At the same time, the real-world impacts of climate change as highlighted by ongoing flooding in Pakistan have focused minds in the global south as to industrial nations’ historic responsibility for climate change. “We are likely to approach COP27 in a different spirit, in a very divided world,” notes Fattouh.

High energy prices could also create tensions between energy haves and have-nots within the OECD. Energy made up some 54% of EU inflation in January-April 2022, but only 24% of US inflation, hinting at potential misalignments should the burden of current policies escalate: Essentially, mega-producer the US looks set to have a “better war” than Europe.

Energy De-Globalization?

“Mastery itself was the prize of the venture” was how Winston Churchill, then Lord of the Admiralty, described the decision back in 1911 to switch the British Navy from coal to oil feedstock. The decision gave real momentum to the search for new sources of oil and helped create the international oil trade seen today — both key drivers of globalization in the 20th century. Now, the shift to renewables looks to be driving de-globalization.

But getting the energy transition right will be just as central to great power status this century as controlling energy flows was in the last century. And while Russia’s invasion of Ukraine exploded the myth that economic interdependency is a guarantor of peace, a deglobalized world isn’t necessarily more stable. On the contrary, the toxic brew of trade protectionism, high energy prices and economic stress could fuel prolonged instability. That said, in most recession scenarios, energy demand collapses and prices fall. But then, “of course, we will have lots of other problems,” notes Stern.

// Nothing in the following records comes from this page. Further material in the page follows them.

(** * Cart pricing and order lifecycle of the e-commerce backend

  A shallow embedding of [backend/models/Cart.js], [backend/models/Order.js],
  the product model's stock method, and the order, cart and payment route
  handlers, followed by the properties proved about them.

  JavaScript numbers are IEEE-754 binary64 values; they are modelled by
  Rocq's primitive floats, so every arithmetic expression below rounds
  exactly as the source expression does. *)

From Stdlib Require Import ZArith List String Ascii Bool Lia.
From Stdlib Require Import PrimFloat SpecFloat FloatOps FloatAxioms.
From stdpp Require Import base option list gmap strings pretty.
Import ListNotations.

Set Warnings "-inexact-float".

Local Open Scope string_scope.
Local Open Scope bool_scope.

(* ================================================================== *)
(** ** JavaScript values used by the models *)
(* ================================================================== *)

Module JS.

(** A JavaScript [Number]. *)
Abbreviation Number := float.

(** [a < b], [a <= b], [a > b], [a >= b], [a === b] on numbers: the IEEE
    comparisons, all false as soon as one side is NaN. *)
Definition lt (a b : Number) : bool := PrimFloat.ltb a b.
Definition le (a b : Number) : bool := PrimFloat.leb a b.
Definition gt (a b : Number) : bool := PrimFloat.ltb b a.
Definition ge (a b : Number) : bool := PrimFloat.leb b a.
Definition strict_eq (a b : Number) : bool := PrimFloat.eqb a b.

(** [Math.min(a, b)]: NaN if either argument is NaN, and [-0] below [+0]. *)
Definition Math_min (a b : Number) : Number :=
  if PrimFloat.is_nan a then a
  else if PrimFloat.is_nan b then b
  else if PrimFloat.ltb a b then a
  else if PrimFloat.ltb b a then b
  else if PrimFloat.get_sign a then a else b.

(** [doc.path = v] on a [Number] path holding [old]: the cast of the
    schema type refuses NaN, the assignment is dropped and the path keeps
    the value it had. *)
Definition assign_Number (old v : Number) : Number :=
  if PrimFloat.is_nan v then old else v.

(** Two numbers print the same under [JSON.stringify]: NaN and the
    infinities print as [null], the two zeros as [0], and distinct finite
    numbers print differently. *)
Definition json_number_eq (a b : Number) : bool :=
  PrimFloat.eqb a b
  || ((PrimFloat.is_nan a || PrimFloat.is_infinity a)
      && (PrimFloat.is_nan b || PrimFloat.is_infinity b)).

(** [Array.prototype.findIndex]; [None] stands for the result [-1]. *)
Fixpoint findIndex {A : Type} (p : A -> bool) (l : list A) : option nat :=
  match l with
  | [] => None
  | x :: l' => if p x then Some O else option_map S (findIndex p l')
  end.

And even should demand for oil peak and fall, the percentage of low-cost Mideast crude as a share of oil trade is likely to increase. Energy trade could also be sustained by both increased demand for LNG and the possible emergence of a large-scale international green hydrogen industry that could develop around solar hot spots in the Mideast Gulf, Chile and Australia.

Perfect Storm

It is striking just how central energy has proved to be in both the Ukraine war and as a driver of global inflation. But other factors, too, have been critical. The world managed to prosper in 2011-13 with oil prices that were higher, even without taking inflation into account. Back then, the impact of expensive oil was softened by gains in global efficiency, driven largely by China-dominated supply chains and increasing globalization.

Today, in addition to astronomically higher gas prices, there is a perfect global economic storm of supply chain bottlenecks (exacerbated by China’s zero-Covid approach), rising interest rates and food shortages triggered by the war. Add to this an energy system in flux and outcomes are far from clear, barring that there’s likely no return to the pre-Feb. 24 world.